[[ SUPPLIED INFORMATION, beginning ]]

(** A map that masks its only position. *)
Definition map_masked : GatherInfo.t :=
  GatherInfo.mk (Torch.mk [1] [0%Z]) (Torch.mk [1] [false]) [1%Z].

(** A map that masks both of its positions. *)
Definition map_masked_2 : GatherInfo.t :=
  GatherInfo.mk (Torch.mk [2] [1; 0]%Z) (Torch.mk [2] [false; false]) [2%Z].

(** Inputs of [dot_product_attention]: two queries of width 1 and two
    keys; a mask that excludes both keys, and one that excludes the
    second.  The masks have one row, which is broadcast over the
    queries. *)
Definition att_q : Attention.matrix := [[0%R]; [0%R]].

Definition att_k : Attention.matrix := [[0%R]; [0%R]].

Definition mask_none_valid : list (list bool) := [[false; false]].

Definition mask_first_valid : list (list bool) := [[true; false]].

(** The row of logits of either query under [mask_first_valid]. *)
Definition logits_first_valid : list R :=
  [@Attention.dot Attention.flushing
     [@Attention.scale Attention.flushing 1 0%R] [0%R];
   Attention.neg_1e9].

(** Tensor operations that hand back their first tensor argument; they
    serve to run the encoder on a small batch. *)
Definition plain_ops : Nn.Ops Z :=
  {| Nn.Linear := unit;
     Nn.LayerNorm := unit;
     Nn.DiffusionCrossAttTransformer := unit;
     Nn.new_linear := fun _ _ _ => tt;
     Nn.new_layer_norm := fun _ => tt;
     Nn.new_transformer := fun _ => tt;
     Nn.linear := fun _ t => t;
     Nn.layer_norm := fun _ t => t;
     Nn.transformer := fun _ queries_act _ _ _ _ _ _ => queries_act;
     Nn.add := fun a _ => a;
     Nn.sub := fun a _ => a;
     Nn.mul := fun a _ => a;
     Nn.eq := fun a _ => a;
     Nn.relu := fun t => t;
     Nn.sigmoid := fun t => t;
     Nn.arcsinh := fun t => t;
     Nn.square := fun t => t;
     Nn.clone := fun t => t;
     Nn.softmax := fun t => t;
     Nn.sum_last := fun t => t;
     Nn.inv_one_plus := fun t => t;
     Nn.unsqueeze := fun _ t => t;
     Nn.one_hot := fun _ t => t;
     Nn.flatten_last2 := fun t => t;
     Nn.mask_bias := fun m _ => m;
     Nn.split_heads := fun _ t => t;
     Nn.scaled_logits := fun _ q _ => q;
     Nn.weighted_values := fun w _ => w;
     Nn.mask_mean := fun _ v => v |}.

(** Two tokens with three dense atom slots each and identity maps between
    the token-atom, query and key layouts. *)
Definition per_atom (l : list Z) : Torch.tensor Z := Torch.mk [2; 3] l.

Definition small_batch : AtomCrossAttEncoder.Batch Z :=
  AtomCrossAttEncoder.mkBatch
    (AtomCrossAttEncoder.mkRefStructure
       (Torch.mk [2; 3; 3] (repeat 0%Z 18))
       (per_atom [1; 1; 1; 1; 1; 0]%Z)
       (per_atom [7; 6; 6; 7; 6; 0]%Z)
       (per_atom [0; 0; 0; 0; 0; 0]%Z)
       (Torch.mk [2; 3; 4] (repeat 0%Z 24))
       (per_atom [0; 0; 0; 1; 1; 1]%Z))
    (AtomCrossAttEncoder.mkPredictedStructureInfo
       (per_atom [1; 1; 1; 1; 1; 0]%Z))
    (AtomCrossAttEncoder.mkAtomCrossAtt
       (identity_map [2; 3]) (identity_map [2; 3]) (identity_map [2; 3])).

Definition trunk_single : Torch.tensor Z := Torch.mk [2; 4] (repeat 0%Z 8).

End Examples.

(** ** Python dictionaries and [GatherInfo.as_dict] / [from_dict] *)

Module Dict.

(** A dictionary with string keys, newest binding first: a lookup returns
    the value that was stored last under the key. *)
Definition t (V : Type) : Type := list (string * V).

(** What a lookup or a constructor call ends in. *)
Inductive outcome (A : Type) : Type :=
| Returned (a : A)
| KeyError (key : string)
| Raised (e : exn).

Arguments Returned {A} a.
Arguments KeyError {A} key.
Arguments Raised {A} e.

Definition then_ {A B : Type} (m : outcome A) (k : A -> outcome B)
  : outcome B :=
  match m with
  | Returned a => k a
  | KeyError key => KeyError key
  | Raised e => Raised e
  end.

(** [d[key]] *)
Fixpoint get {V : Type} (d : t V) (key : string) : outcome V :=
  match d with
  | [] => KeyError key
  | (k, v) :: d' => if String.eqb key k then Returned v else get d' key
  end.

(** [d[key] = v] *)
Definition set {V : Type} (d : t V) (key : string) (v : V) : t V :=
  (key, v) :: d.

(** [{**d1, **d2}]: the bindings of [d2] win. *)
Definition update {V : Type} (d1 d2 : t V) : t V := d2 ++ d1.

End Dict.

Module GatherInfoDict.

Import Dict.

(** The tensors stored in the dictionary, by element type. *)
Inductive tensor_value : Type :=
| Ints (t : Torch.tensor Z)
| Bools (t : Torch.tensor bool)
| Shape (l : list Z).

(** [f'{key_prefix}:' if key_prefix else '']: [None] and the empty string
    give no prefix. *)
Definition prefix_of (key_prefix : option string) : string :=
  match key_prefix with
  | None => ""
  | Some p => if String.eqb p "" then "" else (p ++ ":")
  end%string.

Definition as_dict (self : GatherInfo.t) (key_prefix : option string)
  : Dict.t tensor_value :=
  let prefix := prefix_of key_prefix in
  set (set (set [] (prefix ++ "gather_idxs")%string
                (Ints (GatherInfo.gather_idxs self)))
           (prefix ++ "gather_mask")%string
           (Bools (GatherInfo.gather_mask self)))
      (prefix ++ "input_shape")%string
      (Shape (GatherInfo.input_shape self)).

(** [from_dict] looks the three keys up in the order of the constructor
    arguments and calls the constructor.  The fields of the model are
    typed; a stored tensor of another element type is outside the model
    and is reported as [TypeError]. *)
Definition from_dict (d : Dict.t tensor_value) (key_prefix : option string)
  : outcome GatherInfo.t :=
  let prefix := prefix_of key_prefix in
  then_ (get d (prefix ++ "gather_idxs")%string) (fun gi =>
  then_ (get d (prefix ++ "gather_mask")%string) (fun gm =>
  then_ (get d (prefix ++ "input_shape")%string) (fun sh =>
  match gi, gm, sh with
  | Ints gi, Bools gm, Shape sh =>
      match GatherInfo.make gi gm sh with
      | Ok g => Returned g
      | Raise e => Raised e
      end
  | _, _, _ => Raised TypeError
  end))).

(** The names under which the fields are stored. *)
Definition field_name (n : string) : Prop :=
  n = "gather_idxs"%string \/ n = "gather_mask"%string
  \/ n = "input_shape"%string.

End GatherInfoDict.

(** ** Vocabulary of the further properties of layouts *)

(** The objects of an array at the valid slots of a mask, compared one by
    one. *)
Definition same_on (m : list bool) (a b : Np.ndarray) : bool :=
  list_eqb obj_eqb (Np.select m (Np.data a)) (Np.select m (Np.data b)).

Definition same_on_opt (m : list bool) (f g : option Np.ndarray) : bool :=
  match f, g with
  | Some a, Some b => same_on m a b
  | _, _ => true
  end.

(** What [A == B] computes on well-formed layouts. *)
Definition layouts_equal (X Y : AtomLayout.t) : bool :=
  Np.array_equal (AtomLayout.atom_name X) (AtomLayout.atom_name Y)
  && same_on (valid_slots X) (AtomLayout.res_id X) (AtomLayout.res_id Y)
  && same_on (valid_slots X) (AtomLayout.chain_id X) (AtomLayout.chain_id Y)
  && same_on_opt (valid_slots X) (AtomLayout.atom_element X)
                 (AtomLayout.atom_element Y)
  && same_on_opt (valid_slots X) (AtomLayout.res_name X)
                 (AtomLayout.res_name Y)
  && same_on_opt (valid_slots X) (AtomLayout.chain_type X)
                 (AtomLayout.chain_type Y).

(** The atom names at the valid slots of a layout, in order. *)
Definition valid_names (L : AtomLayout.t) : list obj :=
  filter truthy (Np.data (AtomLayout.atom_name L)).

(** A stacked array of shape (6, 2): the six fields of two atoms. *)
Definition stacked_6x2 : Np.ndarray :=
  Examples.obj_array [6; 2]
    [Str "N"; Str "CA"; Int 1; Int 1; Str "A"; Str "A";
     Str "N"; Str "C"; Str "GLY"; Str "GLY"; Str "p"; Str "p"].

(** Entry [p] of a 1-D gather: the entry of [l] at index [idxs[p]]
    (negative indices wrapped), multiplied by the promoted [mask[p]]. *)
Definition gather_masked {A : Type} `{Torch.Dtype A} (d : A) (l : list A)
           (idxs : list Z) (mask : list bool) : list A :=
  map (fun jm => Torch.mul (nth (Z.to_nat (wrap (length l) (fst jm))) l d)
                           (Torch.of_bool (snd jm)))
      (combine idxs mask).

(** The mask of the logits' shape that excludes no key. *)
Definition full_mask (q k : Attention.matrix) : list (list bool) :=
  repeat (repeat true (length k)) (length q).

(** The three assertions at the head of [AtomCrossAttEncoder.forward]:
    each optional input is given exactly when the encoder was constructed
    for it. *)
Definition flags_match {A : Type} `{Nn.Ops A}
           (self : AtomCrossAttEncoder.t A)
           (token_atoms_act trunk_single_cond trunk_pair_cond
            : option (Torch.tensor A)) : bool :=
  Bool.eqb (AtomCrossAttEncoder.is_not_None token_atoms_act)
           (AtomCrossAttEncoder.with_token_atoms_act self)
  && Bool.eqb (AtomCrossAttEncoder.is_not_None trunk_single_cond)
              (AtomCrossAttEncoder.with_trunk_single_cond self)
  && Bool.eqb (AtomCrossAttEncoder.is_not_None trunk_pair_cond)
              (AtomCrossAttEncoder.with_trunk_pair_cond self).

(** An optional field of the middle layout is present whenever the two
    outer layouts both have it. *)
Definition opt_covered (y x z : option Np.ndarray) : Prop :=
  match x, z with
  | Some _, Some _ => y <> None
  | _, _ => True
  end.

(** One atom, with the given element or without the element field. *)
Definition layout_element (e : string) : AtomLayout.t :=
  AtomLayout.mk (Examples.obj_array [1] [Str "CA"])
                (Examples.int_array [1] [1%Z])
                (Examples.obj_array [1] [Str "A"])
                (Some (Examples.obj_array [1] [Str e])) None None.

Definition layout_no_element : AtomLayout.t :=
  AtomLayout.mk (Examples.obj_array [1] [Str "CA"])
                (Examples.int_array [1] [1%Z])
                (Examples.obj_array [1] [Str "A"]) None None None.

(** The layout [Examples.layout_2x2] with other entries in its padding
    slot: every field but [atom_name] holds [fill] there ([res_id] holds
    [n]). *)
Definition layout_2x2_padded (n : Z) (fill : string) : AtomLayout.t :=
  AtomLayout.mk
    (Examples.obj_array [2; 2] [Str "N"; Str "CA"; Str "N"; Str ""])
    (Examples.int_array [2; 2] [1; 1; 2; n]%Z)
    (Examples.obj_array [2; 2] [Str "A"; Str "A"; Str "A"; Str fill])
    (Some (Examples.obj_array [2; 2] [Str "N"; Str "C"; Str "N"; Str fill]))
    (Some (Examples.obj_array [2; 2]
             [Str "GLY"; Str "GLY"; Str "ALA"; Str fill]))
    (Some (Examples.obj_array [2; 2]
             [Str "polypeptide(L)"; Str "polypeptide(L)";
              Str "polypeptide(L)"; Str fill])).

(* ================================================================== *)
(** * Part II: properties *)
(* ================================================================== *)

Unset Implicit Arguments.

(** ** Blocks of a flat list *)

Section Blocks.

Context {A : Type}.

Lemma firstn_plus (a b : nat) (l : list A) :
  firstn (a + b) l = firstn a l ++ firstn b (skipn a l).
Proof.
  revert l; induction a as [|a IH]; intros l; simpl; [reflexivity|].
  destruct l as [|x l]; simpl.
  - now rewrite firstn_nil.
  - now rewrite IH.
Qed.

Lemma row_length (w i : nat) (l : list A) :
  (i + 1) * w <= length l -> length (row w i l) = w.
Proof.
  intros Hl. unfold row.
  rewrite length_firstn, length_skipn. lia.
Qed.

(** Consecutive blocks put end to end are a segment of the list. *)
Lemma flat_map_row_seq (w : nat) (l : list A) (n a : nat) :
  flat_map (fun j => row w j l) (seq a n) = firstn (n * w) (skipn (a * w) l).
Proof.
  revert a; induction n as [|n IH]; intros a; simpl; [reflexivity|].
  rewrite IH, firstn_plus. unfold row. f_equal.
  now rewrite skipn_skipn.
Qed.

Lemma flat_map_row_all (w n : nat) (l : list A) :
  length l = n * w -> flat_map (fun j => row w j l) (seq 0 n) = l.
Proof.
  intros Hl. rewrite flat_map_row_seq. simpl.
  apply firstn_all2. lia.
Qed.

Lemma flat_map_ext_in' {B : Type} (f g : B -> list A) (js : list B) :
  (forall j, In j js -> f j = g j) -> flat_map f js = flat_map g js.
Proof.
  induction js as [|j js IH]; intros E; simpl; [reflexivity|].
  rewrite (E j (or_introl eq_refl)), IH; [reflexivity|].
  intros; apply E; now right.
Qed.

Lemma flat_map_length_const {B : Type} (f : B -> list A) (w : nat)
      (js : list B) :
  (forall j, In j js -> length (f j) = w) ->
  length (flat_map f js) = length js * w.
Proof.
  induction js as [|j js IH]; intros E; simpl; [reflexivity|].
  rewrite length_app, (E j (or_introl eq_refl)), IH; [reflexivity|].
  intros; apply E; now right.
Qed.

(** The [i]-th block of pieces of equal width is the [i]-th piece. *)
Lemma row_flat_map {B : Type} (f : B -> list A) (w : nat) (js : list B)
      (rest : list A) (i : nat) (j : B) :
  (forall j, In j js -> length (f j) = w) ->
  nth_error js i = Some j ->
  row w i (flat_map f js ++ rest) = f j.
Proof.
  revert i; induction js as [|j0 js IH]; intros i E Hi.
  - destruct i; discriminate.
  - assert (E0 : length (f j0) = w) by (apply E; now left).
    destruct i as [|i]; simpl in Hi.
    + injection Hi as ->. unfold row; simpl.
      rewrite <- app_assoc, firstn_app, E0, Nat.sub_diag; simpl.
      rewrite app_nil_r. apply firstn_all2; lia.
    + unfold row; simpl. rewrite <- app_assoc.
      replace (w + i * w) with (length (f j0) + i * w) by lia.
      rewrite skipn_app, skipn_all2 by lia; simpl.
      replace (length (f j0) + i * w - length (f j0)) with (i * w) by lia.
      apply IH; [|exact Hi]. intros; apply E; now right.
Qed.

[[ SUPPLIED INFORMATION, end ]]

**ACTIVITY:** Set down exactly the lines from the opening line of the material through the line in which "Nn.new_layer_norm := fun _ => tt;" occurs, both included, and no other lines.

**RESPONSE BELOW:**
(** A map that masks its only position. *)
Definition map_masked : GatherInfo.t :=
  GatherInfo.mk (Torch.mk [1] [0%Z]) (Torch.mk [1] [false]) [1%Z].

(** A map that masks both of its positions. *)
Definition map_masked_2 : GatherInfo.t :=
  GatherInfo.mk (Torch.mk [2] [1; 0]%Z) (Torch.mk [2] [false; false]) [2%Z].

(** Inputs of [dot_product_attention]: two queries of width 1 and two
    keys; a mask that excludes both keys, and one that excludes the
    second.  The masks have one row, which is broadcast over the
    queries. *)
Definition att_q : Attention.matrix := [[0%R]; [0%R]].

Definition att_k : Attention.matrix := [[0%R]; [0%R]].

Definition mask_none_valid : list (list bool) := [[false; false]].

Definition mask_first_valid : list (list bool) := [[true; false]].

(** The row of logits of either query under [mask_first_valid]. *)
Definition logits_first_valid : list R :=
  [@Attention.dot Attention.flushing
     [@Attention.scale Attention.flushing 1 0%R] [0%R];
   Attention.neg_1e9].

(** Tensor operations that hand back their first tensor argument; they
    serve to run the encoder on a small batch. *)
Definition plain_ops : Nn.Ops Z :=
  {| Nn.Linear := unit;
     Nn.LayerNorm := unit;
     Nn.DiffusionCrossAttTransformer := unit;
     Nn.new_linear := fun _ _ _ => tt;
     Nn.new_layer_norm := fun _ => tt;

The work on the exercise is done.